§ **Material for the task**:
Definition for_profile (p : SafetyProfileId) : SafetyCapabilities :=
  match p with
  | InspectOnly => mkCapabilities true true false false false false false false
  | WorkspaceEdit => mkCapabilities true true true true false false false false
  | ApprovedIntegration => mkCapabilities true true false false true true true true
  end.

Definition profile_capability_names (c : SafetyCapabilities) : list string :=
  map snd (List.filter fst
    [(sc_data_read c, "data.read"); (sc_workspace_read c, "workspace.read");
     (sc_workspace_write c, "workspace.write"); (sc_workspace_process c, "workspace.process");
     (sc_approved_integration c, "integration.approved"); (sc_approved_network c, "network.approved");
     (sc_brokered_secret_use c, "secret.brokered"); (sc_approved_destinations c, "destination.approved")]).

Definition allows_declared_capability (c : SafetyCapabilities) (capability : string) : bool :=
  if String.eqb capability "workspace.read" then sc_workspace_read c
  else if String.eqb capability "workspace.write" then sc_workspace_write c
  else if String.eqb capability "workspace.process" then sc_workspace_process c
  else if String.eqb capability "integration.approved" then sc_approved_integration c
  else if String.eqb capability "network.approved" then sc_approved_network c
  else if String.eqb capability "secret.brokered" then sc_brokered_secret_use c
  else if String.eqb capability "destination.approved" then sc_approved_destinations c
  else if String.eqb capability "data.read" then sc_data_read c
  else false.

Definition capability_allowed (c : SafetyCapabilities) (capability : Capability) (explicitly_approved : bool) : bool :=
  match capability with
  | ConversationRead | TaskRead | ScheduleRead | ResearchRead => sc_data_read c
  | MemoryRead => sc_brokered_secret_use c && explicitly_approved
  | WebFetch | Search | ResearchSpawn => sc_approved_network c && explicitly_approved
  | Transport | Notify | AttachmentSend => sc_approved_destinations c && explicitly_approved
  | McpAdmin | SubagentSpawn => sc_approved_integration c && explicitly_approved
  | ConversationWrite | MemoryWrite | TaskWrite | ScheduleWrite => false
  end.

Record SafetyProfile : Type := mkProfile {
  sp_profile_id : SafetyProfileId;
  sp_display_name : string;
  sp_capabilities : SafetyCapabilities;
  sp_approved_tools : list string;
  sp_revision : Z;
  sp_updated_by : string;
  sp_updated_at : Z
}.

Record SafetyProfileSnapshot : Type := mkSnapshot {
  ss_profile_id : SafetyProfileId;
  ss_revision : Z;
  ss_capabilities : SafetyCapabilities;
  ss_approved_tools : list string
}.

#[global] Instance SafetyProfileSnapshot_eq_dec : EqDecision SafetyProfileSnapshot.
Proof. solve_decision. Defined.

Definition from_profile (p : SafetyProfile) : SafetyProfileSnapshot :=
  mkSnapshot (sp_profile_id p) (sp_revision p) (sp_capabilities p) (sp_approved_tools p).

Definition has_name (l : list string) (s : string) : bool := existsb (String.eqb s) l.

Definition profile_tool_approved (s : SafetyProfileSnapshot) (tool_name : string) : bool :=
  has_name (ss_approved_tools s) tool_name.

Definition DECLARED_CAPABILITIES : list string :=
  ["workspace.read"; "workspace.write"; "workspace.process"; "integration.approved"; "network.approved";
   "secret.brokered"; "destination.approved"; "data.read"].

Definition allows_plugin_tool (s : SafetyProfileSnapshot) (tool_name : string) (required : list string) : bool :=
  let explicitly_approved :=
    bool_decide (ss_profile_id s = ApprovedIntegration) && has_name (ss_approved_tools s) tool_name in
  match required with
  | [] => explicitly_approved
  | _ => forallb (λ capability,
           if has_name DECLARED_CAPABILITIES capability
           then allows_declared_capability (ss_capabilities s) capability
           else explicitly_approved) required
  end.

Definition is_nil {A} (l : list A) : bool := match l with [] => true | _ => false end.

Definition allows_builtin (s : SafetyProfileSnapshot) (tool_name : string) (capabilities : list Capability) : bool :=
  negb (is_nil capabilities)
  && forallb (λ c, capability_allowed (ss_capabilities s) c (profile_tool_approved s tool_name)) capabilities.

Definition allows_mcp_tool (s : SafetyProfileSnapshot) (tool_name : string) : bool :=
  bool_decide (ss_profile_id s = ApprovedIntegration)
  && sc_approved_integration (ss_capabilities s)
  && has_name (ss_approved_tools s) tool_name.

(** [config_safety_profiles], primary key [profile_id], and
    [config_safety_profile_revisions], primary key [(profile_id, revision)];
    both texts are JSON arrays. *)
Record ProfileRow : Type := mkProfileRow {
  pf_display_name : string;
  pf_capability_set_json : string;
  pf_approved_tools_json : string;
  pf_revision : Z;
  pf_updated_by : string;
  pf_updated_at : Z
}.
Record ProfileRevisionRow : Type := mkProfileRevision {
  pv_capability_set_json : string;
  pv_approved_tools_json : string;
  pv_saved_by : string;
  pv_saved_at : Z
}.

(** ** The registry of tools

    The tool maps of [crates/plugin-host/src/hook_registry.rs]; what changes
    them (loading schemas from disk, enabling plugins) is not modelled. *)

(** [ToolDescriptor] of [crates/core/src/tool.rs]; the schema as text. *)
Record ToolDescriptor : Type := mkDescriptor {
  dc_name : string;
  dc_description : string;
  dc_schema : string;
  dc_capabilities : list Capability;
  dc_default_allowed_classes : list string;
  dc_sensitive : bool
}.
Record RegisteredTool : Type := mkRegistered {
  rt_plugin_id : string;
  rt_tool_name : string;
  rt_latency : string;
  rt_required_capabilities : list string;
  rt_trust_floor : option string;
  rt_host_internal : bool
}.
Record Registry : Type := mkRegistry {
  rg_tools_by_name : gmap string RegisteredTool;
  rg_host_tools_by_name : gmap string RegisteredTool;
  rg_builtins_by_name : gmap string ToolDescriptor
}.

Definition tool (g : Registry) (name : string) : option RegisteredTool := rg_tools_by_name g !! name.
Definition host_tool (g : Registry) (name : string) : option RegisteredTool := rg_host_tools_by_name g !! name.
Definition builtin (g : Registry) (name : string) : option ToolDescriptor := rg_builtins_by_name g !! name.

(** A [BTreeMap]'s values in key order. *)
Definition name_le {A} (x y : string * A) : Prop := String.leb x.1 y.1 = true.
#[global] Instance name_le_dec {A} (x y : string * A) : Decision (name_le x y).
Proof. unfold name_le. apply _. Defined.
Definition values {A} (m : gmap string A) : list A := map snd (merge_sort name_le (map_to_list m)).

Definition unshadowed (g : Registry) : gmap string RegisteredTool :=
  filter (λ kv, rg_builtins_by_name g !! kv.1 = None) (rg_host_tools_by_name g).
Definition all_builtins (g : Registry) : list ToolDescriptor := values (rg_builtins_by_name g).
Definition all_tools (g : Registry) : list RegisteredTool :=
  values (rg_tools_by_name g) ++ values (unshadowed g).
Definition agent_callable_tools (g : Registry) : list RegisteredTool :=
  List.filter (λ t, negb (rt_host_internal t)) (all_tools g).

§ **Task**: Within the material above, copy exactly the lines from the line that holds "dc_default_allowed_classes : list string;" up to and including the line that holds "(** A [BTreeMap]'s values in key order. *)".

§ **Solution below**:
  dc_default_allowed_classes : list string;
  dc_sensitive : bool
}.
Record RegisteredTool : Type := mkRegistered {
  rt_plugin_id : string;
  rt_tool_name : string;
  rt_latency : string;
  rt_required_capabilities : list string;
  rt_trust_floor : option string;
  rt_host_internal : bool
}.
Record Registry : Type := mkRegistry {
  rg_tools_by_name : gmap string RegisteredTool;
  rg_host_tools_by_name : gmap string RegisteredTool;
  rg_builtins_by_name : gmap string ToolDescriptor
}.

Definition tool (g : Registry) (name : string) : option RegisteredTool := rg_tools_by_name g !! name.
Definition host_tool (g : Registry) (name : string) : option RegisteredTool := rg_host_tools_by_name g !! name.
Definition builtin (g : Registry) (name : string) : option ToolDescriptor := rg_builtins_by_name g !! name.

(** A [BTreeMap]'s values in key order. *)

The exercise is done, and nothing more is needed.